> DIRECTIONS FOR THIS TASK:
What lines in the listing below hold the string "export"? Please copy them out.

> ENTRIES PROVIDED:
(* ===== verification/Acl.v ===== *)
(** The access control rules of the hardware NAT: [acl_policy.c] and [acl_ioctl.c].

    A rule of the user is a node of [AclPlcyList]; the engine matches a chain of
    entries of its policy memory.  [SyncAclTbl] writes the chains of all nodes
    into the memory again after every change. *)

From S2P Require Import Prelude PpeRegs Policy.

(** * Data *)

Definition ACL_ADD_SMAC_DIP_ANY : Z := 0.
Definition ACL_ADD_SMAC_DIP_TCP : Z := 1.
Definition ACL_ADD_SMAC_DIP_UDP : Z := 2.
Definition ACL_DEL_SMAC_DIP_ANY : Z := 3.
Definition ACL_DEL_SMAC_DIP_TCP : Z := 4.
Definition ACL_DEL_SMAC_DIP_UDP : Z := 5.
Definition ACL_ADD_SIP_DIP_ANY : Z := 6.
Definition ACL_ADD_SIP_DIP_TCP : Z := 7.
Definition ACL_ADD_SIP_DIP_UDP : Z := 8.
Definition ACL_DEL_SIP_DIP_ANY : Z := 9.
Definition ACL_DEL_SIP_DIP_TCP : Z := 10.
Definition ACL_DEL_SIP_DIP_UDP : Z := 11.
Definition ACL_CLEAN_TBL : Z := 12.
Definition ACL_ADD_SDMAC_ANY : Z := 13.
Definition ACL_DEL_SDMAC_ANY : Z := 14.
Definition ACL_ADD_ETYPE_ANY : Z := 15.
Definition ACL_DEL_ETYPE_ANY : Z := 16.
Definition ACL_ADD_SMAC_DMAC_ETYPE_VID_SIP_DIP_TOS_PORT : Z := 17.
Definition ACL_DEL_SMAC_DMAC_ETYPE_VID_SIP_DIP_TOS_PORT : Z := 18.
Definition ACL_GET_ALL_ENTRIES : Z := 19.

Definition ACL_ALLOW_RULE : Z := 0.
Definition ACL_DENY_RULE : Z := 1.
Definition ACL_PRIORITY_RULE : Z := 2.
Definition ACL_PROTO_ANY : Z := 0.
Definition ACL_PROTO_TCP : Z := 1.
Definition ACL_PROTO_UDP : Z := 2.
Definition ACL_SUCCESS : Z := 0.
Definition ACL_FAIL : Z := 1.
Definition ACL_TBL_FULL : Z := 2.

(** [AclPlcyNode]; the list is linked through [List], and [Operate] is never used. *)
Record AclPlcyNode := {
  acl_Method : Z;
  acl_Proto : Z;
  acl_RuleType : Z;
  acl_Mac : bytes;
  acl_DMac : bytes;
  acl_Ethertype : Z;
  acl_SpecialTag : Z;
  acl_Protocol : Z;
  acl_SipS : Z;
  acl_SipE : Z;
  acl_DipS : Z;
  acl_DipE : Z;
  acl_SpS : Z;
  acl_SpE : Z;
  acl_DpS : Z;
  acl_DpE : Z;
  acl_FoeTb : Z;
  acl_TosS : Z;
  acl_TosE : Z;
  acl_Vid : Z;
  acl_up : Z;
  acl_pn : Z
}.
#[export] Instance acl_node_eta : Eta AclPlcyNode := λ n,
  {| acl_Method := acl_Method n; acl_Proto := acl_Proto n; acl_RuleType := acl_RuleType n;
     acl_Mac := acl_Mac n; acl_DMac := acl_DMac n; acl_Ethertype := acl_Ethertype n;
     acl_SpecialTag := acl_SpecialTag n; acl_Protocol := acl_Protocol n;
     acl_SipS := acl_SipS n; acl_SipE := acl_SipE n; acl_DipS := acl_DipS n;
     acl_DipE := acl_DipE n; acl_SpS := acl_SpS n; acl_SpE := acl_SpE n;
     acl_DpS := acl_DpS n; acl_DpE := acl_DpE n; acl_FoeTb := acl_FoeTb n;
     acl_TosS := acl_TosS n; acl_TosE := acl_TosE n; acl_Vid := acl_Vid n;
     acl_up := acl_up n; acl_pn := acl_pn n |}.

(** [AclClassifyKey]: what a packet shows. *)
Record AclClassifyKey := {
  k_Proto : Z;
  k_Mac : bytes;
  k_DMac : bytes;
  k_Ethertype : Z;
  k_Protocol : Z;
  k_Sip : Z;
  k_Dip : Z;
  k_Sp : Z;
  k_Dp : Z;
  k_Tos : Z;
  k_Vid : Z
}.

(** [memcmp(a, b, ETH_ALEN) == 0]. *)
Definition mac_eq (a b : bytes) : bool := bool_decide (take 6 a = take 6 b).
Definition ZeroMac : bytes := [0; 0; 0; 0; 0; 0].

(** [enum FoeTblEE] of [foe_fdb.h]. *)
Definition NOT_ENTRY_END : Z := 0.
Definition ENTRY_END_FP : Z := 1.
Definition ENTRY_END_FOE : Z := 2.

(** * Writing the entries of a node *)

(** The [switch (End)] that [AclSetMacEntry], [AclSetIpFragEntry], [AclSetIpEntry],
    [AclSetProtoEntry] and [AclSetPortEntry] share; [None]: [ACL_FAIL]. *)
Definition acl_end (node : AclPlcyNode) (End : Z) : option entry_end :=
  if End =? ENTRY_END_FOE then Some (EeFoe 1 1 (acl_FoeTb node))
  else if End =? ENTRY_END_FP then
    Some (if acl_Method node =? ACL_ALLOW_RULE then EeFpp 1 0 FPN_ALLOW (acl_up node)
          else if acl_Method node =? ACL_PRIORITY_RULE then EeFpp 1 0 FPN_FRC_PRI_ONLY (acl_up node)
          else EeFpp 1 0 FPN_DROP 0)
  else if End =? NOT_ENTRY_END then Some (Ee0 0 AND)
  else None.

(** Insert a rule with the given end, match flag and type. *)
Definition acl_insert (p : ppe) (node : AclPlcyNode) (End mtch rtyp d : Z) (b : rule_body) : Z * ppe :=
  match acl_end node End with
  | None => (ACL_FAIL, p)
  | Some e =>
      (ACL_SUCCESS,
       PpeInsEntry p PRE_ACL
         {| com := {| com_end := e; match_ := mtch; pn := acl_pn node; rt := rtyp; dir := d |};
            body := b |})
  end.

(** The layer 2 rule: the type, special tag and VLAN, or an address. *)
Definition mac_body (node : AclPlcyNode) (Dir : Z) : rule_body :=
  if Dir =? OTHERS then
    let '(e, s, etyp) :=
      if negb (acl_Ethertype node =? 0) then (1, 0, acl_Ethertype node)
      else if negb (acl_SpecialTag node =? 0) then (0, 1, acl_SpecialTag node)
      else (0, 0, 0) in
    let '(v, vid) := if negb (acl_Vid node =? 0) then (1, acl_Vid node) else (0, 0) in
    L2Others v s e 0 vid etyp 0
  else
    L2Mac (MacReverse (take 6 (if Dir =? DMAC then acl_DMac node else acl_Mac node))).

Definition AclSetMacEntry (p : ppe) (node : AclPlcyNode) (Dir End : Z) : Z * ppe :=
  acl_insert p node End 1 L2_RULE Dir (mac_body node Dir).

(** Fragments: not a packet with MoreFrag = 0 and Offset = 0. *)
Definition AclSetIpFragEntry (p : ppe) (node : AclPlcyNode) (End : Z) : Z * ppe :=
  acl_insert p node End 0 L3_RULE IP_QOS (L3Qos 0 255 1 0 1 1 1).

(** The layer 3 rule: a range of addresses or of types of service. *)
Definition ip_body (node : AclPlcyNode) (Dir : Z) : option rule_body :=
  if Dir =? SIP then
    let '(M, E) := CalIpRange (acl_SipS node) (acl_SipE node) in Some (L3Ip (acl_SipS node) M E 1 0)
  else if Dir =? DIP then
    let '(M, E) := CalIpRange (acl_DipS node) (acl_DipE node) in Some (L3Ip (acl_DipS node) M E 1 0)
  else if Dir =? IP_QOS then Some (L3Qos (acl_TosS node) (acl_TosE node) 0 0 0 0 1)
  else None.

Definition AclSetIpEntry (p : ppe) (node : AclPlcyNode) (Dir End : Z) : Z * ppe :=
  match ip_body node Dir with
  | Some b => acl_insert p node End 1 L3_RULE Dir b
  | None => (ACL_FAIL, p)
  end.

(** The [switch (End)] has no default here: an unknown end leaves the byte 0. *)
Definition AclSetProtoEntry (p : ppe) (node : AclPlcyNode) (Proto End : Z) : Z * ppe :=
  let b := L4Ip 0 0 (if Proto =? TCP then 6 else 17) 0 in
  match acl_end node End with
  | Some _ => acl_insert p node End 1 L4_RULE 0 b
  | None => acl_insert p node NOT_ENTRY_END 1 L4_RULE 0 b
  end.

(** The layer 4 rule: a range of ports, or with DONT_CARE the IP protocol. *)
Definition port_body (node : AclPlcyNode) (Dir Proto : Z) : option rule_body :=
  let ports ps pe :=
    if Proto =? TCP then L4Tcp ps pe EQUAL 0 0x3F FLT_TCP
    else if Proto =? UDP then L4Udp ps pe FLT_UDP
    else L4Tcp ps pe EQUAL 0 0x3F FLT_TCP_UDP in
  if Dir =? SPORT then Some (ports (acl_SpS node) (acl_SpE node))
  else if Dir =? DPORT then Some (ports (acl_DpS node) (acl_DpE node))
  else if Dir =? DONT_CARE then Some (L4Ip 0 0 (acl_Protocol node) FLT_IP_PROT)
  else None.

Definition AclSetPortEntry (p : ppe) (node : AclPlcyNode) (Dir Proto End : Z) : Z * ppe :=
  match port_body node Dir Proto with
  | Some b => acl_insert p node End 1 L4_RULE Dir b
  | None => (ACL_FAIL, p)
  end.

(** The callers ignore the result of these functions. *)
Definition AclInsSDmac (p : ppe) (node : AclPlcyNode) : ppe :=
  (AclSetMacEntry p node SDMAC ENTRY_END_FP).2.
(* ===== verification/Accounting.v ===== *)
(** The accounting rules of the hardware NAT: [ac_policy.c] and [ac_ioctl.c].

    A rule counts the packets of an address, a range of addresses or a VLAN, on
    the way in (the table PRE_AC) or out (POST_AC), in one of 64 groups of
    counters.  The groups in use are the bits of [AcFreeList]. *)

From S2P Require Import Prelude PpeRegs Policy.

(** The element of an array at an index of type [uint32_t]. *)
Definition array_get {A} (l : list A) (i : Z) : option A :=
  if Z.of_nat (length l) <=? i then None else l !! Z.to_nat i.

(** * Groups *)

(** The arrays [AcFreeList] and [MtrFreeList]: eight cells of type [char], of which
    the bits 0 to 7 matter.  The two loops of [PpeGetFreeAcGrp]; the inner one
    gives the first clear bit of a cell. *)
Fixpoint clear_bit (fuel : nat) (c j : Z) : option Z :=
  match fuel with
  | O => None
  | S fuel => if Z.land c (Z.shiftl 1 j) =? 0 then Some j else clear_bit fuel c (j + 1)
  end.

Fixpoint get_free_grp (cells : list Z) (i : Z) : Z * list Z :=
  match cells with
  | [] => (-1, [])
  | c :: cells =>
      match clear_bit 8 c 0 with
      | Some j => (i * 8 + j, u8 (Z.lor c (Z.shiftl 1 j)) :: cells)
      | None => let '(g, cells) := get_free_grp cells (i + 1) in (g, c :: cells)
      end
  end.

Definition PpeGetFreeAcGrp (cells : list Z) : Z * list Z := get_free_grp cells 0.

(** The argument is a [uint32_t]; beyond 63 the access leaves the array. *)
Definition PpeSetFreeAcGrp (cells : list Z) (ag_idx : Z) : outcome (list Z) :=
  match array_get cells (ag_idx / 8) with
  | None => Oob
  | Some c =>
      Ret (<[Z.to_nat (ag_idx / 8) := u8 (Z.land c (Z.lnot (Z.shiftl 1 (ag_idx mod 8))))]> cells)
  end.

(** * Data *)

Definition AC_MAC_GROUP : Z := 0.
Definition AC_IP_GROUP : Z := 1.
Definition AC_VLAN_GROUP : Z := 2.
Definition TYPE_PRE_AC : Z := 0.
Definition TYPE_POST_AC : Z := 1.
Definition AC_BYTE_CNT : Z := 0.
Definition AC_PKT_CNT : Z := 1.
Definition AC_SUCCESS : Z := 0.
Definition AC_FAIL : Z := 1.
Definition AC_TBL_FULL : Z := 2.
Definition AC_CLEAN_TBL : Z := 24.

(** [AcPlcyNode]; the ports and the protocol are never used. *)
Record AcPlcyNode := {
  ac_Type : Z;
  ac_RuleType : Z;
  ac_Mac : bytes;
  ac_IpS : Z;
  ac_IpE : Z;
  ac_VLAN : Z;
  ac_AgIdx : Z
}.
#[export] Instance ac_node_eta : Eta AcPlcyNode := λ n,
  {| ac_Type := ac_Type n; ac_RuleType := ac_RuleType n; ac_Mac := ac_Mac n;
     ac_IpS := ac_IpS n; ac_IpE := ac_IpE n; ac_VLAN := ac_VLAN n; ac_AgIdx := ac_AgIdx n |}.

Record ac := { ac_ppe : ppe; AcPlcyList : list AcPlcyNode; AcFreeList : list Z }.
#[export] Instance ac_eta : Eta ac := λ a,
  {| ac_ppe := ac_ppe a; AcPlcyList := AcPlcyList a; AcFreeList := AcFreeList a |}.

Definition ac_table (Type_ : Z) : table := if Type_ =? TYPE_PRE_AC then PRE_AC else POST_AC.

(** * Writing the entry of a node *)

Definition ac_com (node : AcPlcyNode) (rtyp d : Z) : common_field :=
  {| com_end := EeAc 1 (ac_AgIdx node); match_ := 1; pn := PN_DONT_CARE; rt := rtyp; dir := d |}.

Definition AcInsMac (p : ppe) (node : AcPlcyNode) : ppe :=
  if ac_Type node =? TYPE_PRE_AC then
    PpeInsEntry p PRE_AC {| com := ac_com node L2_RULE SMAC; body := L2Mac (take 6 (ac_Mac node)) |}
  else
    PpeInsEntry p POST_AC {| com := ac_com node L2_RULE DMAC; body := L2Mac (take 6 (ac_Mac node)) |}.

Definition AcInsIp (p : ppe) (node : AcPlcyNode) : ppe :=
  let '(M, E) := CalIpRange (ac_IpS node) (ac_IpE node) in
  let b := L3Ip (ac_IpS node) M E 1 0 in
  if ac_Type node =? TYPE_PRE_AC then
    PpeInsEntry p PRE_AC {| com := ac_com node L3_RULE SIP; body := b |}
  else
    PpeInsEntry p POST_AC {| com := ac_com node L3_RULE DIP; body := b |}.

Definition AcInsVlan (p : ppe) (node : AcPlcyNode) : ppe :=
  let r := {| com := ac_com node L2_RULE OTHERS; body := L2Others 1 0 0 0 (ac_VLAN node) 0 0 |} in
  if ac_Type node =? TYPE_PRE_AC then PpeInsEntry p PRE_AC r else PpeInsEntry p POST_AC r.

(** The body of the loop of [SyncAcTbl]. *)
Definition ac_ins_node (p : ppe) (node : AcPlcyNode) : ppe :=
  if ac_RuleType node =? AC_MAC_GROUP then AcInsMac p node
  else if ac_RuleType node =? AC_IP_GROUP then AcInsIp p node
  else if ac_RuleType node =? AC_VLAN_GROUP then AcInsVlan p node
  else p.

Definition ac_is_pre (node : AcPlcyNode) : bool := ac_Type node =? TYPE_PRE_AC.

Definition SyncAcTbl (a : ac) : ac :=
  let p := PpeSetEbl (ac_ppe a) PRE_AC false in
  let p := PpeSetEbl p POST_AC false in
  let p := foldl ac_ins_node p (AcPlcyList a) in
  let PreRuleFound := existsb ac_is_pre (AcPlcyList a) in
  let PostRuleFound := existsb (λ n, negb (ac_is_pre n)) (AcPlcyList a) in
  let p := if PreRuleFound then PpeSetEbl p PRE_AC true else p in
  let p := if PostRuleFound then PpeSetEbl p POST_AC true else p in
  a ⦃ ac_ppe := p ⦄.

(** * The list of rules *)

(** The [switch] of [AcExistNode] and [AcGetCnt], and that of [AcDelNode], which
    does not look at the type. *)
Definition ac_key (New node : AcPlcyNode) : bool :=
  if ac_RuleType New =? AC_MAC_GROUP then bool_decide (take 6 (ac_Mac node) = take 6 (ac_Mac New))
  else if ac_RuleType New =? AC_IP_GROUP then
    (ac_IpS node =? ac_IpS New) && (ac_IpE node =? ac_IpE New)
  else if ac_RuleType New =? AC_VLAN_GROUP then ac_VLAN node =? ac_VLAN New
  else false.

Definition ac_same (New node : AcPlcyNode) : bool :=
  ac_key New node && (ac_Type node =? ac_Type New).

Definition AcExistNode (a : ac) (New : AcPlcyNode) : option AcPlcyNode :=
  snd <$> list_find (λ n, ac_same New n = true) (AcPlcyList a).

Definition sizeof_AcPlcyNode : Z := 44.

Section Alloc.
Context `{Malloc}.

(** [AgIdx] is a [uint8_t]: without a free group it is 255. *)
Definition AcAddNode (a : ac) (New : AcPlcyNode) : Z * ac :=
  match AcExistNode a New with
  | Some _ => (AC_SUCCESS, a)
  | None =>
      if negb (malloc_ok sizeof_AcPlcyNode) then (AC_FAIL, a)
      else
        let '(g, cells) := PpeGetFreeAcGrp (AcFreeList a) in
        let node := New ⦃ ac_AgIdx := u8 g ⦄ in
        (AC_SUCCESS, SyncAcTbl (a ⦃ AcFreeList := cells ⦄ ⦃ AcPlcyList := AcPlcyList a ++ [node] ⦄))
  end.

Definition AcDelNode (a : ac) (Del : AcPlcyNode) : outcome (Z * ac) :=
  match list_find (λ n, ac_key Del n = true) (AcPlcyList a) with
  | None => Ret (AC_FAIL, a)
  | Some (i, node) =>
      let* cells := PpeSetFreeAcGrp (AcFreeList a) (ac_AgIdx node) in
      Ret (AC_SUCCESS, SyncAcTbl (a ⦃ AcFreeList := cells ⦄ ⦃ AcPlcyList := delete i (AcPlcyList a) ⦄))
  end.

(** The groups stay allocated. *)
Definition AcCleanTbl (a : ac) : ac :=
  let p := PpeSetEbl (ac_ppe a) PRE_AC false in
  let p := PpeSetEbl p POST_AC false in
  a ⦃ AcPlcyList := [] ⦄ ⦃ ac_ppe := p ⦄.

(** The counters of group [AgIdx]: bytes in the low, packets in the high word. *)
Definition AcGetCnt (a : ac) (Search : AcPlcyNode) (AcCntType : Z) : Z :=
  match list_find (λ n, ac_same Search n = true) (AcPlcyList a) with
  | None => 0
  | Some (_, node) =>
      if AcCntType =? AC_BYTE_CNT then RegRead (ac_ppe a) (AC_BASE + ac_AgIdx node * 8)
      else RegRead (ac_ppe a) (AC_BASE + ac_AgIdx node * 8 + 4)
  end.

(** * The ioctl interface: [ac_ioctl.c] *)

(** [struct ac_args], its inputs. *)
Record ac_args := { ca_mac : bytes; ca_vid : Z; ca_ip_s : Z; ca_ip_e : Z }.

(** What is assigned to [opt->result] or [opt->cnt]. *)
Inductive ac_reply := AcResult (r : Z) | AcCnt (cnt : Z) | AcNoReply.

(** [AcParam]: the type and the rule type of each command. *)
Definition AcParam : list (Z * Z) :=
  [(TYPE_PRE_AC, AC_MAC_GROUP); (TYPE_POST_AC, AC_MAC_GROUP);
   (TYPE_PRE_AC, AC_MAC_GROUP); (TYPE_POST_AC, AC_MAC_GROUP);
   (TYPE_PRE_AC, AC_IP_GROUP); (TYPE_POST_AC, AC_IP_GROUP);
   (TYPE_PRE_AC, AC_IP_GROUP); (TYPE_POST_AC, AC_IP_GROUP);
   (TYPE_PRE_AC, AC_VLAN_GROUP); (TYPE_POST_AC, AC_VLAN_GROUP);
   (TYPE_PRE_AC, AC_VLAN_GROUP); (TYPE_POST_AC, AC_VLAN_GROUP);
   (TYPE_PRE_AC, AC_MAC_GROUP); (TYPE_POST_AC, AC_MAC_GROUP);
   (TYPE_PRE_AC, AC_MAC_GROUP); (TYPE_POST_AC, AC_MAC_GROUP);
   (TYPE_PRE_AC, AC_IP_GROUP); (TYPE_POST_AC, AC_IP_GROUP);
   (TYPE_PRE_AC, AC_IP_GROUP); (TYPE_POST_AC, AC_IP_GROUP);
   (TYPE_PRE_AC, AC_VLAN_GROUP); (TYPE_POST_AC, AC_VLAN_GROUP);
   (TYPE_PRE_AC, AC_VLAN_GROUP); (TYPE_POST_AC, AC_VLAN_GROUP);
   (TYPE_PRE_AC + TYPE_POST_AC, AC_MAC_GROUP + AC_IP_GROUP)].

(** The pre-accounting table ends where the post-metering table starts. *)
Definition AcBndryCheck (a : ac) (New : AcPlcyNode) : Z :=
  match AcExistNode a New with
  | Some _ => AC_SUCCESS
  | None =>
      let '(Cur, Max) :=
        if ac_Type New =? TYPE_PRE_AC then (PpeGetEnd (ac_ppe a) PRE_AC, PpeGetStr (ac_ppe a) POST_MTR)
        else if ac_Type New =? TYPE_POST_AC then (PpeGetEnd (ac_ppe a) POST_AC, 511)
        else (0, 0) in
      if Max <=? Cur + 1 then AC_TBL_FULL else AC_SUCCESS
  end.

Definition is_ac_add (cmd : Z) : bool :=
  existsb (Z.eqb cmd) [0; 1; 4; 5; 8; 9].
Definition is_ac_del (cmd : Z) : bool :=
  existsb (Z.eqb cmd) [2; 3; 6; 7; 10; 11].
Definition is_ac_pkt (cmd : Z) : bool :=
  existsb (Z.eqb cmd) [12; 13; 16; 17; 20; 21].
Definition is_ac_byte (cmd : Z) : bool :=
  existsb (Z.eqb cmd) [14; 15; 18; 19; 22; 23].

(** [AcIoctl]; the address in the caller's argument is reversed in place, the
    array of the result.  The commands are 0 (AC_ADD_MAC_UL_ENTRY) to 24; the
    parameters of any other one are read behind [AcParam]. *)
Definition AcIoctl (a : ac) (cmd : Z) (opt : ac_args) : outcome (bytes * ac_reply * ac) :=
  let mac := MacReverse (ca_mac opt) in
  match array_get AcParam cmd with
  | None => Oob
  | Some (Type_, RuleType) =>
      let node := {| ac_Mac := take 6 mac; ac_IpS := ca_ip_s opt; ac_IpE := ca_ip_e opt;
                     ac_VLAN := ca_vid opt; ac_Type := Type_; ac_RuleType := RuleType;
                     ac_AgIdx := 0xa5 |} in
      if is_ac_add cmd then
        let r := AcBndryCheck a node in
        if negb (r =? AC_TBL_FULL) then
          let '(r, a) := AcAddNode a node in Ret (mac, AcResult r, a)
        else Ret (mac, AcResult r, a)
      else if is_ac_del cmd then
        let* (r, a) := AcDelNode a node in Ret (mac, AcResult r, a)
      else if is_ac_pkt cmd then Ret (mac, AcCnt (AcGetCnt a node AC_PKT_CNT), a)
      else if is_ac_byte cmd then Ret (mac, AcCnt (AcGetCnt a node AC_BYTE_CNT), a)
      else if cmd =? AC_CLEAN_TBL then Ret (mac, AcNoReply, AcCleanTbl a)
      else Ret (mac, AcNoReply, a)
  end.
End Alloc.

> RESULT OF THE TASK:
#[export] Instance acl_node_eta : Eta AclPlcyNode := λ n,
#[export] Instance ac_node_eta : Eta AcPlcyNode := λ n,
#[export] Instance ac_eta : Eta ac := λ a,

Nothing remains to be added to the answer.